Le Chariot comme arme
Le char était un élément clé de la guerre assyrienne, utilisé à la fois comme plate-forme mobile pour les archers et comme arme de choc dans la bataille ouverte. Dans les reliefs, le roi est presque toujours montré monter dans un char, souvent attiré par deux ou trois chevaux. Le charrier est un guerrier habile lui-même, et un troisième homme sert parfois comme porte-bouclier ou «coureur». Le char était fortement décoré, avec l'emblème royal sur le carquois attaché au côté. Les reliefs montrent des chars chargés par les lignes ennemies, piétinent les soldats tombés et poursuivent les ennemis fuyant.
Interprétation et héritage
L'étude des reliefs guerriers assyriens a subi une transformation au cours des dernières décennies. La bourse d'études précoces a souvent pris les reliefs à la valeur faciale, les voyant comme des reportages précis. Aujourd'hui, les historiens reconnaissent qu'ils sont des représentations hautement sélectives, idéalisées. Ils comprennent des éléments symboliques – comme l'arme surdimensionnée du roi ou l'éclat divin autour de sa tête – qui les marquent comme narratif sacré, pas photojournalisme.
Les reliefs révèlent aussi quelque chose des dimensions psychologiques et éthiques de la domination assyrienne. Les représentations détaillées de la torture, de l'exécution et de la déportation n'étaient pas fortuites; elles étaient au centre du message.

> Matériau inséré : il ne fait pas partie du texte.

(** The [try] block of [run] enters the phases in order and stops at the
    first that does not return [True]; nothing in it releases the browser. *)
Lemma run_try_spec config env w :
  exists evs,
    trace (snd (run_try config env w)) = trace w ++ evs
    /\ (List.filter is_marker evs = []
        \/ List.filter is_marker evs = [Enter m_login]
        \/ List.filter is_marker evs
           = [Enter m_login; Enter m_navigate_to_session_url]
        \/ List.filter is_marker evs
           = [Enter m_login; Enter m_navigate_to_session_url;
              Enter m_keep_session_alive])
    /\ match fst (_setup_driver config env w) with
       | Ok _ => driver (snd (run_try config env w)) <> None
       | _ => driver (snd (run_try config env w)) = driver w
       end.
Proof.
  unfold run_try. exec.
  destruct (setup_driver_spec config env w) as ((evs0 & Ht0 & Hevs0%filter_unmarked) & Hd0).
  destruct (_setup_driver config env w) as [[[]|e|] w1]; cbn in *;
    [|exists evs0; split; [done|]; split; [by left|done]..].
  destruct (login_phase config env w1) as (Hd1 & evs1 & Ht1 & Hevs1%filter_unmarked).
  destruct (login config env w1) as [[[]|e|] w2]; cbn in *;
    [|exists (evs0 ++ Enter m_login :: evs1);
      rewrite Ht1, Ht0, <- app_assoc, List.filter_app, Hevs0; cbn; rewrite Hevs1;
      (split; [done|]; split; [right; by left|congruence])..].
  destruct (navigate_phase config env w2) as (Hd2 & evs2 & Ht2 & Hevs2%filter_unmarked).
  destruct (navigate_to_session_url config env w2) as [[[]|e|] w3]; cbn in *;
    [|exists (evs0 ++ Enter m_login :: evs1 ++ Enter m_navigate_to_session_url :: evs2);
      rewrite Ht2, Ht1, Ht0, <- !app_assoc, !List.filter_app, Hevs0; cbn;
      rewrite List.filter_app, Hevs1; cbn; rewrite Hevs2;
      (split; [done|]; split; [right; right; by left|congruence])..].
  destruct (keep_session_alive_phase config (cycles env) w3)
    as (Hd3 & evs3 & Ht3 & Hevs3%filter_unmarked).
  exists (evs0 ++ Enter m_login :: evs1 ++ Enter m_navigate_to_session_url :: evs2
            ++ Enter m_keep_session_alive :: evs3).
  destruct (keep_session_alive config (cycles env) w3) as [[b|e|] w4]; cbn in *;
    rewrite Ht3, Ht2, Ht1, Ht0, <- !app_assoc, !List.filter_app, Hevs0; cbn;
    rewrite List.filter_app, Hevs1; cbn; rewrite List.filter_app, Hevs2; cbn;
    rewrite Hevs3;
    (split; [done|]; split; [right; right; by right|congruence]).
Qed.

Lemma phases_entered_no_release evs :
  phases_entered evs ->
  List.filter (is_enter m_cleanup) evs = [] /\ List.filter is_quit evs = [].
Proof.
  intros H.
  rewrite (filter_markers (is_enter m_cleanup) evs), (filter_markers is_quit evs).
  - destruct H as [-> | [-> | [-> | ->]]]; done.
  - intros e He. unfold is_marker. rewrite He. apply orb_true_r.
  - intros e He. unfold is_marker. rewrite He. apply orb_true_iff. left. apply orb_true_r.
Qed.

(** C5: on every path on which [run] ends (a failed login, a failed
    navigation, the retry budget used up, an interruption, an exception out of
    any phase) [cleanup] is entered exactly once, and when the driver had been
    set up the browser is released by exactly one [driver.quit()]. *)
Theorem cleanup_runs_once config env w :
  fst (run config env w) <> Running ->
  count_events (is_enter m_cleanup) (snd (run config env w))
    = (count_events (is_enter m_cleanup) w + 1)%nat
  /\ (fst (_setup_driver config env w) = Ok () ->
      count_events is_quit (snd (run config env w))
        = (count_events is_quit w + 1)%nat).
Proof.
  unfold run. cbv [mbind M_bind emit try_finally]. cbn.
  set (w0 := World (driver w) (is_logged_in w) (trace w ++ [Enter m_run]) (log w)).
  destruct (run_try_spec config env w0) as (evs & Ht & Hmark & Hd).
  rewrite (setup_driver_outcome config env w0 w) in Hd.
  apply phases_entered_no_release in Hmark as [Hcl Hq].
  destruct (run_try config env w0) as [r w1]. cbn in Ht, Hd.
  destruct (cleanup_spec env w1) as (Hrun & Hdc & Htc).
  assert (Hcount : forall w2, trace w2 = trace w1 ++ Enter m_cleanup
                      :: match driver w1 with Some _ => [DriverQuit] | None => [] end ->
    count_events (is_enter m_cleanup) w2 = (count_events (is_enter m_cleanup) w + 1)%nat
    /\ (fst (_setup_driver config env w) = Ok () ->
        count_events is_quit w2 = (count_events is_quit w + 1)%nat)).
  { intros w2 Ht2. unfold count_events. rewrite Ht2, Ht. subst w0. cbn [trace].
    rewrite !List.filter_app, Hcl, Hq, !length_app. cbn. split.
    - destruct (driver w1); cbn; lia.
    - intros Hok. rewrite Hok in Hd. destruct (driver w1); [cbn; lia|done]. }
  destruct r as [b|e|]; cbn; [| |done];
    destruct (cleanup env w1) as [[[]|e'|] w2]; cbn in *; intros _;
    try done; by apply Hcount.
Qed.

Lemma cleanup_runs_once_witness :
  let config := sample_config (JInt 1) in
  let env := fake (Returns config) "https://example.org/home" [refresh_cycle false] in
  count_events (is_enter m_cleanup) (snd (run config env loaded))
    = (count_events (is_enter m_cleanup) loaded + 1)%nat
  /\ count_events is_quit (snd (run config env loaded))
    = (count_events is_quit loaded + 1)%nat.
Proof.
  intros config env.
  destruct (cleanup_runs_once config env loaded) as [Hcleanup Hquit]; [by vm_compute|].
  split; [exact Hcleanup|]. apply Hquit. by vm_compute.
Defined.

Elles montraient que le roi avait le pouvoir d'accorder la miséricorde ou d'infliger des peines horribles. Il s'agissait d'une forme calculée de guerre psychologique, comme en témoignent les fameux -dooms de Lachish, qui montrent que les prisonniers sont mis en embuscade sur des pieux. Ces images étaient destinées à intimider et à décourager, à renforcer le coût de la rébellion.

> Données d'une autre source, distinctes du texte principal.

(** The [d x d] matrix [K^T V] of feature-by-feature inner products over
    the sequence. *)
Definition spec_key_value (d : nat) (K V : list (list R))
    : list (list R) :=
  map (fun i => map (fun j => rdot (column i K) (column j V)) (seq 0 d))
      (seq 0 d).

(** [Q (K^T V) / n]: the rearranged aggregation with uniform weights. *)
Definition spec_linear_attention (Q K V : list (list R))
    : list (list R) :=
  let n := length K in
  let d := length (hd [] K) in
  let KV := spec_key_value d K V in
  map (fun q => map (fun j => rdot q (column j KV) / INR n) (seq 0 d)) Q.

Definition spec_fourier_attention (Q K V : list (list R))
    : list (list R) :=
  spec_linear_attention (spec_normalize Q) (spec_normalize K) V.

Definition spec_galerkin_attention (Q K V : list (list R))
    : list (list R) :=
  spec_linear_attention Q (spec_normalize K) (spec_normalize V).

(** The normalization statistics of a tensor: mean and variance per row. *)
Definition spec_stats (m : list (list R)) : list (R * R) :=
  map (fun row => (rmean row, rvar row)) m.

End SpecAttention.

(** ** A reference instance over the integers

    Concrete tensor primitives and layer behaviours, used to run the model
    on explicit inputs.  A linear layer sets the size of the last dimension
    to its [out_features]; graph layers negate their input; ReLU is the
    positive part; the interpolating scalers change the resolution; a
    dropout of rate zero is the identity and any other rate is shown with
    the draw that drops every entry. *)

Definition set_last_dim (n : nat) (ds : list nat) : list nat :=
  match ds with
  | [] => []
  | _ => (removelast ds ++ [n])%list
  end.

Definition Zmap (f : Z -> Z) (x : tensor Z) : tensor Z :=
  {| dims := dims x; entry := fun idx => f (entry x idx) |}.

L'héritage de ces reliefs s'étend bien au-delà de leur contexte original. Ils ont été redécouverts au XIXe siècle par des archéologues européens comme Austen Henry Layard, qui a envoyé beaucoup des plus beaux exemples au British Museum, au Louvre et au Vorderasiatisches Museum à Berlin. Ces reliefs ont eu un impact profond sur l'art occidental, inspirant le mouvement orientaliste et influençant les artistes de John Martin à Eugène Delacroix. Aujourd'hui, ils sont parmi les artefacts les plus visités et étudiés du monde antique. Ils continuent également d'être une source de fierté nationale pour l'Irak, où des efforts sont en cours pour préserver et protéger les sites anciens contre les pillages et les conflits.

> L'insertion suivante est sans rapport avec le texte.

(** C1 (amended).  When [channel.send] of a slot raises
    [discord.Forbidden] or another [discord.HTTPException], the post helper
    logs it and returns, and the call goes on as after a send that went
    through: the posted flag of the slot is true and its last-posted value
    is the observed one; no message is appended for it (the list of errors
    is empty unless the other slot raised).  When [channel.send] raises
    anything else, the exception leaves the helper: the last-posted value of
    the slot is unchanged, its flag is false and the one message of
    [errors] is that of the exception.  The last-posted value of a slot
    changes only in a call in which no exception left the helper of the
    slot and which sets the flag of the slot. *)
Theorem send_failure_outcome (env : Env) (force_update : bool) (bot : Bot)
    (tr : list Event) :
  exists r st' new,
    call env force_update bot tr = (Returned r, st')
    /\ st_trace st' = (tr ++ new)%list
    /\ (forall s channel embed e,
          In (EvSend s channel embed (Err e)) new ->
          if is_HTTPException e then
            posted s r = true
            /\ (exists boosted_data,
                  api_get_boosted_creatures env tr = Some boosted_data
                  /\ last_posted s (st_self st') = observed s boosted_data)
            /\ (errors r = [] \/ (s = Creature /\ post_raised Boss new = true))
          else
            posted s r = false
            /\ last_posted s (st_self st') = last_posted s bot
            /\ errors r = ["Error posting boosted updates: " ++ exn_str e])
    /\ (forall s,
          last_posted s (st_self st') <> last_posted s bot ->
          posted s r = true /\ post_raised s new = false).
Proof.
  run_call.
  all: close_run.
  all: split;
    [ intros sl ch em ex Hin; pick_event Hin;
      injection Hin as <- <- <- <-; know_class; cbn;
      repeat split; try (eexists; split; [reflexivity |]);
      auto; try congruence
    | intros [|]; cbn; intros Hne; try (exfalso; apply Hne; reflexivity);
      know_class; cbn; auto ].
Qed.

Pour plus d'exploration, les lecteurs peuvent voir des images en haute résolution de la Des reliefs assyriens au British Museum, y compris la célèbre chambre Lachish. Musée métropolitain d'Arts Heilbrunn Chronologie de l'histoire de l'art offre un aperçu complet de l'art et de l'architecture assyriens. Institut oriental de l'Université de Chicago Les ressources sur les documents écrits qui accompagnent les reliefs, tels que les annales royales et les textes administratifs. Encyclopédie de l'histoire ancienne offre un résumé bien illustré.
Conclusion
Les anciens reliefs des guerriers assyriens ne sont pas seulement des documents historiques, ils sont des maîtres-mots de l'art politique qui continuent à captiver et à informer. Par leurs représentations détaillées de l'armure, des armes et de l'organisation militaire, ils offrent une fenêtre inégalée dans la culture martiale de l'Empire assyrien. En même temps, leur composition soignée et leur langage symbolique révèlent un appareil sophistiqué de pouvoir et d'idéologie.